We also should prepend prefix.lib + "flux/upmi/plugins" to the FLUX_PMI_CLIENT_SEARCHPATH env var as of this release.

Oh, I also forgot to do this. Updated diff:

diff --git a/packages/flux-pmix/package.py b/packages/flux-pmix/package.py
index 593d25d636..131030203b 100644
--- a/packages/flux-pmix/package.py
+++ b/packages/flux-pmix/package.py
@@ -40,11 +40,18 @@ class FluxPmix(AutotoolsPackage):
     @run_after("install")
     def add_pluginpath(self):
         spec = self.spec
+        pluginpath = join_path(self.prefix.lib, "flux/shell/plugins/pmix.so")
         if spec.satisfies("@:0.3.0"):
             rcfile = join_path(self.prefix.etc, "flux/shell/lua.d/mpi/openmpi@5.lua")
-            filter_file(
-                r"pmix/pmix.so", join_path(self.prefix.lib, "flux/shell/plugins/pmix/pmix.so"), rcfile
-            )
+            filter_file( r"pmix/pmix.so", pluginpath)
+        else:
+            rcdir = join_path(self.prefix.etc, "flux/shell/lua.d")
+            rcfile = join_path(rcdir, "pmix.lua")
+            mkdirp(rcdir)
+            with open(rcfile, "w") as fp:
+                fp.write("plugin.load(\"" + pluginpath + "\")")

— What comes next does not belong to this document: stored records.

(** ** Arrays

    A C array is a list; a read takes the default of an [Inhabited] element
    type outside the array, a write outside it changes nothing. *)

Lemma lookup_total_insert_eq `{Inhabited A} (l : list A) (i : nat) (x : A) :
  (i < length l)%nat -> <[i:=x]> l !!! i = x.
Proof. intros. by apply list_lookup_total_insert_eq. Qed.

Lemma lookup_total_insert_ne `{Inhabited A} (l : list A) (i j : nat) (x : A) :
  i <> j -> <[i:=x]> l !!! j = l !!! j.
Proof. intros. by apply list_lookup_total_insert_ne. Qed.

Lemma insert_lookup_total `{Inhabited A} (l : list A) (i : nat) :
  <[i:=l !!! i]> l = l.
Proof.
  destruct (decide (i < length l)%nat) as [Hi|Hi].
  - apply list_insert_id, list_lookup_lookup_total_lt, Hi.
  - apply list_insert_ge; lia.
Qed.

(** The index list of a loop [for (i = 0; i < n; i++)] and of the loop
    [for (i = n - 1; i >= 0; i--)]. *)
Definition upto (n : Z) : list nat := seq 0 (Z.to_nat n).
Definition downfrom (n : Z) : list nat := reverse (upto n).

Lemma elem_of_upto (n : Z) (i : nat) : i ∈ upto n <-> Z.of_nat i < n.
Proof. unfold upto; rewrite elem_of_seq; lia. Qed.

Lemma elem_of_downfrom (n : Z) (i : nat) : i ∈ downfrom n <-> Z.of_nat i < n.
Proof. unfold downfrom; rewrite elem_of_reverse; apply elem_of_upto. Qed.

Lemma NoDup_upto (n : Z) : NoDup (upto n).
Proof. apply NoDup_seq. Qed.

Lemma NoDup_downfrom (n : Z) : NoDup (downfrom n).
Proof. unfold downfrom. rewrite reverse_Permutation. apply NoDup_upto. Qed.

(** ** Automation *)

Create HintDb pgagroal.
Create Rewrite HintDb pgbool.

#[export] Hint Resolve wrapu_id wrapu_range wraps_id wraps_range streq_refl
  NoDup_upto NoDup_downfrom : pgagroal.
#[export] Hint Rewrite streq_true streq_false bool_decide_eq_true bool_decide_eq_false
  Bool.andb_true_iff Bool.orb_false_iff Bool.negb_true_iff Bool.negb_false_iff
  Z.leb_le Z.ltb_lt Z.leb_gt Z.ltb_ge Z.eqb_eq Z.eqb_neq : pgbool.

(** Turn the boolean tests of the code, in hypotheses, into propositions. *)
Ltac bool_prop := autorewrite with pgbool in *.

(** Split the innermost [if] or [match] scrutinee of the goal. *)
Ltac case_if :=
  match goal with
  | |- context [if ?b then _ else _] =>
      lazymatch b with
      | context [if _ then _ else _] => fail
      | _ => let E := fresh "E" in destruct b eqn:E
      end
  end.
(** ** Several messages in one buffer *)

Lemma region_app (pre mid post : list Z) (off n : Z) :
  off = Z.of_nat (length pre) -> n = Z.of_nat (length mid) -> region (pre ++ mid ++ post) off n = Some mid.
Proof.
  intros -> ->. unfold region. rewrite !length_app.
  case_if; [|rewrite !Bool.andb_false_iff, !Z.leb_gt in E; lia].
  by rewrite !Nat2Z.id, drop_app_length, take_app_length.
Qed.

(** A message: its kind, the length of the rest, the payload. *)
Definition frame (f : Z * list Z) : list Z := f.1 :: rev (le_bytes 4 (4 + Z.of_nat (length f.2))) ++ f.2.
Definition frames (fs : list (Z * list Z)) : list Z := concat (map frame fs).

Definition frame_ok (f : Z * list Z) : Prop := 0 <= f.1 < 128 /\ Z.of_nat (length f.2) < 2 ^ 31 - 5.

Lemma length_frame (f : Z * list Z) : length (frame f) = (5 + length f.2)%nat.
Proof. unfold frame. cbn [length]. rewrite length_app, length_rev, length_le_bytes. lia. Qed.

Lemma read_byte_at (pre post : list Z) (b off : Z) :
  off = Z.of_nat (length pre) -> 0 <= b < 128 -> read_byte (pre ++ b :: post) off = Some b.
Proof.
  intros -> Hb. unfold read_byte. change (b :: post) with ([b] ++ post). rewrite (region_app pre [b] post) by done.
  simpl. f_equal. rewrite Z.add_0_r. apply wraps_id; [lia|]. unfold in_i. simpl. lia.
Qed.

Lemma read_int32_at (pre post : list Z) (v off : Z) :
  off = Z.of_nat (length pre) -> in_i 32 v ->
  read_int32 false (pre ++ rev (le_bytes 4 v) ++ post) off = Some v.
Proof.
  intros -> Hv. unfold read_int32.
  rewrite (region_app pre (rev (le_bytes 4 v)) post) by (rewrite ?length_rev, ?length_le_bytes; done).
  cbn [mbind option_bind]. rewrite network_read_write. change (_ mod _) with (u32 v). by rewrite wraps_wrapu, wraps_id.
Qed.

(** The header of a message at [offset]. *)
Lemma frame_header (pre post : list Z) (f : Z * list Z) (off : Z) :
  frame_ok f -> off = Z.of_nat (length pre) ->
  read_byte (pre ++ frame f ++ post) off = Some f.1 /\
  read_int32 false (pre ++ frame f ++ post) (off + 1) = Some (4 + Z.of_nat (length f.2)) /\
  region (pre ++ frame f ++ post) off (1 + (4 + Z.of_nat (length f.2))) = Some (frame f).
Proof.
  intros [Hk Hl] ->. split; [|split].
  - by apply read_byte_at.
  - unfold frame. cbn [app]. rewrite <- app_assoc, cons_middle, app_assoc.
    apply read_int32_at; [rewrite length_app; simpl; lia|]. unfold in_i; simpl; lia.
  - apply region_app; [done|]. rewrite length_frame. lia.
Qed.

Definition as_message (f : Z * list Z) : message := Message f.1 (Z.of_nat (length (frame f))) (frame f).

     def setup_run_environment(self, env):
         env.prepend_path("FLUX_SHELL_RC_PATH", join_path(self.prefix, "etc/flux/shell/lua.d"))
+        if spec.satisfies("@0.3.0:"):
+            env.prepend_path("FLUX_PMI_CLIENT_SEARCHPATH", join_path(self.prefix, "flux/upmi/plugins"))
vsoch commented 1 year ago

Okay - build was a success! I'll get it merged in, and then built -> PR to spack. Thanks for the help!